#### PROVIDED DATA ####
Lemma float_forward l whole fraction r :
  remaining l = whole ++ "."%char :: fraction ++ r -> delimited r -> whole <> [] \/ fraction <> [] ->
  Forall (fun c => isdigit c = true) whole -> Forall (fun c => isdigit c = true) fraction ->
  exists tok lx', lexer_token l = Some (tok, lx') /\ token_type tok = TOKEN_FLOAT /\ remaining lx' = r /\
    token_value tok = Some (as_float (strtof (whole ++ "."%char :: fraction))).
Proof.
  intros Hrem Hr Hne Hw Hf. destruct (number_forward l whole _ Hrem Hw) as [He1 Hrem1]; [done|].
  set (l1 := after l whole) in *.
  assert (Hrem2 : remaining (lexer_eat l1) = fraction ++ r) by by rewrite remaining_eat, Hrem1.
  destruct (number_forward (lexer_eat l1) fraction r Hrem2 Hf) as [He2 Hrem3];
    [by destruct (delimited_head r Hr) as [-> | ->]|].
  assert (Hnum : lexer_token l = Some (lexer_number l)).
  { unfold lexer_token. rewrite peek_remaining, peek_next_remaining, Hrem.
    destruct whole as [|d whole]; cbn [app head hd_error tail tl default from_option id].
    - destruct fraction as [|d fraction]; [by destruct Hne|]. cbn [app].
      apply Forall_cons in Hf as [Hd _]. cbn [hd_error default from_option id]. by rewrite Hd.
    - apply Forall_cons in Hw as [Hd _]. by rewrite Hd. }
  assert (Hp : lexer_peek l1 = "."%char) by by rewrite peek_remaining, Hrem1.
  assert (Hn : Ascii.eqb (lexer_peek_next l1) "."%char = false).
  { rewrite peek_next_remaining, Hrem1. cbn [tail tl].
    destruct fraction as [|d fraction]; cbn [app]; [by destruct (delimited_head r Hr) as [-> | ->]|].
    apply Forall_cons in Hf as [Hd _]. apply Ascii.eqb_neq. cbn. by intros ->. }
  rewrite Hnum. unfold lexer_number. rewrite He1. fold l1. rewrite Hp, Hn. cbn [Ascii.eqb Bool.eqb andb negb].
  rewrite decide_True, He2, Hrem by done. eexists _, _. do 3 (split; [done|]). cbn. by rewrite strtof_delimited.
Qed.

(** *** String literals *)

Lemma string_chars_forward fuel opened lx n body t r :
  unescape body = Some t -> remaining lx = body ++ quote :: r -> length (remaining lx) < fuel ->
  n <= length (lx_scratch lx) ->
  exists n' lx', string_chars fuel opened lx n = Some (Some n', lx') /\ remaining lx' = quote :: r.
Proof.
  revert lx n body t. induction fuel as [|fuel IH]; intros lx n body t Hun Hrem Hf Hn; [lia|]. cbn [string_chars].
  rewrite peek_remaining, Hrem. destruct body as [|c body]; [by eexists _, lx|].
  cbn [app head hd_error default from_option id unescape] in *. rewrite Hrem in Hf. cbn [length] in Hf.
  destruct (Ascii.eqb_spec c backslash) as [->|Hb].
  - destruct body as [|e body]; [done|]. rewrite escape_meaning_value in Hun. destruct (escape_value e) as [v|] eqn:Hv; [|done]. cbn in Hun.
    destruct (unescape body) as [rest|] eqn:Hrest; [|done]. change (Ascii.eqb backslash quote) with false. cbn [orb Ascii.eqb Bool.eqb].
    assert (Hrem1 : remaining (lexer_eat lx) = e :: body ++ quote :: r) by by rewrite remaining_eat, Hrem.
    destruct (eat_fields lx) as (_ & _ & _ & _ & _ & Hsc).
    rewrite peek_remaining, Hrem1. cbn [head hd_error default from_option id]. rewrite Hv.
    destruct (reserve_write (lexer_eat lx) n v) as (l1 & -> & Hlt & Hl2 & _ & _ & _ & _ & Hrem2); [by rewrite Hsc|].
    cbn [negb]. rewrite bool_decide_eq_true_2 by done. rewrite Hrem1 in Hrem2.
    apply (IH _ _ body rest Hrest Hrem2); [|done]. rewrite Hrem2. cbn [tail tl app length] in *. lia.
  - destruct (Ascii.eqb c quote || Ascii.eqb c NUL || Ascii.eqb c newline) eqn:Hc; [done|].
    apply orb_false_iff in Hc as [[Hq Hnul]%orb_false_iff Hnl]. rewrite Hq, Hnul, Hnl. cbn [orb].
    destruct (unescape body) as [rest|] eqn:Hrest; [|done].
    destruct (reserve_write lx n c) as (l1 & -> & Hlt & Hl2 & _ & _ & _ & _ & Hrem2); [done|].
    cbn [negb]. rewrite bool_decide_eq_true_2 by done. rewrite Hrem in Hrem2.
    apply (IH _ _ body rest Hrest Hrem2); [|done]. rewrite Hrem2. cbn [tail tl]. lia.
Qed.

Lemma string_forward l body r :
  remaining l = quote :: body ++ quote :: r -> is_Some (unescape body) -> pool_ok (lx_strings l) ->
  exists tok lx', lexer_token l = Some (tok, lx') /\ token_type tok = TOKEN_STRING /\ remaining lx' = r.
Proof.
  intros Hrem [t Hun] Hpool. unfold lexer_token. rewrite peek_remaining, Hrem.
  cbn [head hd_error default from_option id]. change (isdigit quote) with false. change (isalpha quote) with false.
  cbn [orb andb Ascii.eqb Bool.eqb]. unfold lexer_string.
  assert (Hrem1 : remaining (lexer_eat l) = body ++ quote :: r) by by rewrite remaining_eat, Hrem.
  destruct (eat_fields l) as (_ & _ & _ & _ & Hp1 & _). rewrite <- Hp1 in Hpool.
  set (l1 := lexer_eat l) in *. clearbody l1.
  destruct (string_chars_forward (turns l1) (start_span l) l1 0 body t r Hun Hrem1) as (n & l2 & Hsc & Hrem2);
    [unfold turns; lia|lia|].
  destruct (string_chars_read (turns l1) (start_span l) l1 0) as (closed & l2' & s & Hsc' & Hr & _);
    [unfold turns; lia|lia|].
  rewrite Hsc in Hsc'. injection Hsc' as <- <-. rewrite Hsc. cbn [mbind option_bind].
  destruct (eat_fields l2) as (_ & _ & _ & _ & Hp3 & _).
  assert (Hpool2 : pool_ok (lx_strings (lexer_eat l2))) by (rewrite Hp3; by apply (rd_pool _ _ _ Hr)).
  assert (Hrem3 : remaining (lexer_eat l2) = r) by by rewrite remaining_eat, Hrem2.
  set (l3 := lexer_eat l2) in *. clearbody l3.
  destruct (string_from_ref_ok (lx_strings l3) (take n (lx_scratch l3)) Hpool2) as (pool & p & -> & _).
  cbn [mbind option_bind]. by eexists _, _.
Qed.

Lemma symbol_forward l type text r :
  symbol_text type = Some text -> remaining l = text ++ r -> delimited r ->
  exists tok lx', lexer_token l = Some (tok, lx') /\ token_type tok = type.
Proof.
  intros Ht Hrem Hr. pose proof (peek_remaining l) as Hp. pose proof (peek_next_remaining l) as Hn.
  pose proof (peek_remaining (lexer_eat l)) as He. rewrite remaining_eat in He. rewrite Hrem in Hp, Hn, He.
  pose proof (delimited_head r Hr) as Hd. unfold lexer_token.
  destruct type; try done; injection Ht as <-;
    cbn [bytes app head hd_error tail tl default from_option id] in Hp, Hn, He; rewrite Hp, ?Hn; cbn [lexer_symbol];
    unfold lexer_handle_eq, lexer_handle_op_eq; rewrite ?He;
    (destruct r as [|c r]; [|cbn in Hr; subst c]); by eexists _, _.
Qed.

(** Where a token's text starts is neither white space nor a comment. *)
Definition starts_token (t : list ascii) : Prop :=
  let c := default NUL (head t) in
  isspace c = false /\ (c <> "/"%char \/ default NUL (head (tail t)) <> "/"%char /\ default NUL (head (tail t)) <> "*"%char).

Lemma ident_char_code c : is_ident_char c = true -> (48 <= code c)%N.
Proof.
  unfold is_ident_char, isalnum, isalpha, isdigit. rewrite !orb_true_iff, !andb_true_iff, !N.leb_le, Ascii.eqb_eq.
  intros [[[[]|[]]|[]]| ->]; lia || done.
Qed.

Lemma code_starts c t : (47 < code c)%N -> starts_token (c :: t).
Proof.
  intros Hc. unfold starts_token, isspace. cbn [head hd_error default from_option id]. split.
  - apply orb_false_iff. rewrite andb_false_iff, N.eqb_neq, !N.leb_gt. lia.
  - left. intros ->. cbn in Hc. lia.
Qed.

Lemma keyword_spells type text :
  is_keyword type = true -> (text, type) ∈ keywords ->
  isdigit (default NUL (head text)) = false /\ text <> [] /\ Forall (fun c => is_ident_char c = true) text /\
  keyword_type text keywords = type.
Proof. intros _ Hin. pose proof keyword_text_ok as Hk. rewrite Forall_forall in Hk. by apply (Hk (text, type)). Qed.

Lemma spells_cases type text :
  spells type text ->
  (type = TOKEN_INT /\ text <> [] /\ Forall (fun c => isdigit c = true) text /\ (digits_value text <= LLONG_MAX)%Z) \/
  (type = TOKEN_FLOAT /\ spells TOKEN_FLOAT text) \/ (type = TOKEN_STRING /\ spells TOKEN_STRING text) \/
  (type = TOKEN_BUILTIN /\ spells TOKEN_BUILTIN text) \/
  (isdigit (default NUL (head text)) = false /\ text <> [] /\ Forall (fun c => is_ident_char c = true) text /\
   keyword_type text keywords = type) \/
  symbol_text type = Some text.
Proof.
  intros Hs. destruct type; try done; try (by left); try (by right; left); try (by do 2 right; left);
    try (by do 3 right; left); try (by do 5 right); try (by do 4 right; left; apply keyword_spells).
  do 4 right. left. destruct Hs as (Hd & Hne & Hall & Hno). repeat split; try done.
  destruct (keyword_type_spec text keywords keywords_nul) as [Hin|[? _]]; [|done].
  exfalso. apply Hno, list_elem_of_fmap. by exists (text, keyword_type text keywords).
Qed.

Lemma spells_starts type text r : spells type text -> delimited r -> text <> [] /\ starts_token (text ++ r).
Proof.
  intros Hs Hr. destruct (spells_cases type text Hs) as
    [(_ & Hne & Hall & _)|[(_ & whole & fraction & -> & Hne & Hw & _)|[(_ & body & -> & _)|[(_ & name & -> & _)|
     [(_ & Hne & Hall & _)|Ht]]]]].
  - split; [done|]. destruct text as [|c text]; [done|]. apply Forall_cons in Hall as [Hc%isdigit_range _].
    apply code_starts. lia.
  - split; [by destruct whole|]. destruct whole as [|c whole]; [by split; [|left]|].
    apply Forall_cons in Hw as [Hc%isdigit_range _]. apply code_starts. lia.
  - split; [done|]. by split; [|left].
  - split; [done|]. by apply code_starts.
  - split; [done|]. destruct text as [|c text]; [done|]. apply Forall_cons in Hall as [Hc%ident_char_code _].
    apply code_starts. lia.
  - split; [by intros ->; destruct type|].
    destruct type; try done; injection Ht as <-; split; try done; try (by left);
      right; (destruct r as [|c r]; [done|]); cbn in Hr; by subst c.
Qed.

Lemma skip_space lx t :
  remaining lx = " "%char :: t -> starts_token t -> lexer_skip_trivia lx = Some (lexer_eat lx).
Proof.
  intros Hrem [Hsp Hnc]. unfold lexer_skip_trivia, turns. cbn [skip_trivia].
  destruct (reads_eat_while isspace lx) as (He & _); [done|].
  change (" "%char :: t) with ([" "%char] ++ t) in Hrem.
  rewrite Hrem, (span_class_prefix isspace [" "%char] t) in He; [|by repeat constructor|exact Hsp|done]. cbn [fst after] in He. rewrite He.
  assert (Hrem1 : remaining (lexer_eat lx) = t) by by rewrite remaining_eat, Hrem.
  rewrite peek_remaining, peek_next_remaining, Hrem1. destruct Hnc as [Hc|[Hn1 Hn2]].
  - apply Ascii.eqb_neq in Hc. by rewrite Hc.
  - apply Ascii.eqb_neq in Hn1, Hn2. rewrite Hn1, Hn2. by case_match.
Qed.

(** The token the text spells, and the lexer behind it. *)
Lemma lexer_token_spells l type text r :
  spells type text -> remaining l = text ++ r -> delimited r -> pool_ok (lx_strings l) ->
  exists tok lx', lexer_token l = Some (tok, lx') /\ token_type tok = type /\ token_read l text tok lx' /\
    remaining lx' = r /\ (type = TOKEN_FLOAT -> token_value tok = Some (as_float (strtof text))).
Proof.
  intros Hs Hrem Hr Hpool.
  enough (Hf : exists tok lx', lexer_token l = Some (tok, lx') /\ token_type tok = type /\
    (remaining lx' = r \/ symbol_text type = Some text) /\
    (type = TOKEN_FLOAT -> token_value tok = Some (as_float (strtof text)))).
  { destruct Hf as (tok & lx' & Htok & Hty & Hcase & Hv).
    destruct (lexer_token_read l Hpool) as (tok' & l' & text' & Htok' & Ht & _). rewrite Htok in Htok'.
    injection Htok' as <- <-. pose proof (rd_text _ _ _ (tr_reads _ _ _ _ Ht)) as Htext. rewrite Hrem in Htext.
    assert (Heq : text' = text).
    { destruct Hcase as [Hr'|Hsym]; [rewrite Hr' in Htext; by apply app_inv_tail in Htext|].
      pose proof (tr_text _ _ _ _ Ht) as Htt. unfold token_text in Htt. rewrite Hty in Htt.
      destruct type; try done; cbn in Hsym, Htt; congruence. }
    subst text'. apply app_inv_head in Htext. by exists tok, lx'. }
  destruct (spells_cases type text Hs) as
    [(-> & Hne & Hall & Hv)|[(-> & whole & fraction & -> & Hne & Hw & Hfr)|[(-> & body & -> & Hun)|
     [(-> & name & -> & Hne & Hall)|[(Hd & Hne & Hall & Hk)|Ht]]]]].
  - destruct (int_forward l text r) as (tok & lx' & ? & ? & ?); try done. exists tok, lx'. do 2 (split; [done|]). split; [by left|done].
  - rewrite <- app_assoc in Hrem. destruct (float_forward l whole fraction r) as (tok & lx' & ? & ? & ? & ?); try done.
    exists tok, lx'. do 2 (split; [done|]). split; [by left|done].
  - cbn in Hrem. rewrite <- app_assoc in Hrem. destruct (string_forward l body r) as (tok & lx' & ? & ? & ?); try done.
    exists tok, lx'. do 2 (split; [done|]). split; [by left|done].
  - destruct (builtin_forward l name r) as (lx' & ? & ?); try done. eexists _, lx'. split; [done|]. split; [done|]. split; [by left|done].
  - destruct (identifier_forward l text r) as (lx' & ? & ?); try done. eexists _, lx'. split; [done|].
    cbn. split; [done|]. split; [by left|]. intros ->. destruct (keyword_type_spec text keywords keywords_nul) as [Hin|[? _]];
      [|congruence]. rewrite Hk in Hin. by apply keyword_types in Hin.
  - destruct (symbol_forward l type text r) as (tok & lx' & ? & ?); try done. exists tok, lx'.
    do 3 (split; [by auto|]). intros ->. done.
Qed.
####
▶ [WORK TO COMPLETE]: Only one part of the material above is to be transcribed, namely the lines starting with the line that has "peek_remaining, peek_next_remaining, Hrem." and going on through the line that has "destruct (Ascii.eqb_spec c", exactly as they stand.

▶ [ANSWER BOX]:
  { unfold lexer_token. rewrite peek_remaining, peek_next_remaining, Hrem.
    destruct whole as [|d whole]; cbn [app head hd_error tail tl default from_option id].
    - destruct fraction as [|d fraction]; [by destruct Hne|]. cbn [app].
      apply Forall_cons in Hf as [Hd _]. cbn [hd_error default from_option id]. by rewrite Hd.
    - apply Forall_cons in Hw as [Hd _]. by rewrite Hd. }
  assert (Hp : lexer_peek l1 = "."%char) by by rewrite peek_remaining, Hrem1.
  assert (Hn : Ascii.eqb (lexer_peek_next l1) "."%char = false).
  { rewrite peek_next_remaining, Hrem1. cbn [tail tl].
    destruct fraction as [|d fraction]; cbn [app]; [by destruct (delimited_head r Hr) as [-> | ->]|].
    apply Forall_cons in Hf as [Hd _]. apply Ascii.eqb_neq. cbn. by intros ->. }
  rewrite Hnum. unfold lexer_number. rewrite He1. fold l1. rewrite Hp, Hn. cbn [Ascii.eqb Bool.eqb andb negb].
  rewrite decide_True, He2, Hrem by done. eexists _, _. do 3 (split; [done|]). cbn. by rewrite strtof_delimited.
Qed.

(** *** String literals *)

Lemma string_chars_forward fuel opened lx n body t r :
  unescape body = Some t -> remaining lx = body ++ quote :: r -> length (remaining lx) < fuel ->
  n <= length (lx_scratch lx) ->
  exists n' lx', string_chars fuel opened lx n = Some (Some n', lx') /\ remaining lx' = quote :: r.
Proof.
  revert lx n body t. induction fuel as [|fuel IH]; intros lx n body t Hun Hrem Hf Hn; [lia|]. cbn [string_chars].
  rewrite peek_remaining, Hrem. destruct body as [|c body]; [by eexists _, lx|].
  cbn [app head hd_error default from_option id unescape] in *. rewrite Hrem in Hf. cbn [length] in Hf.
  destruct (Ascii.eqb_spec c backslash) as [->|Hb].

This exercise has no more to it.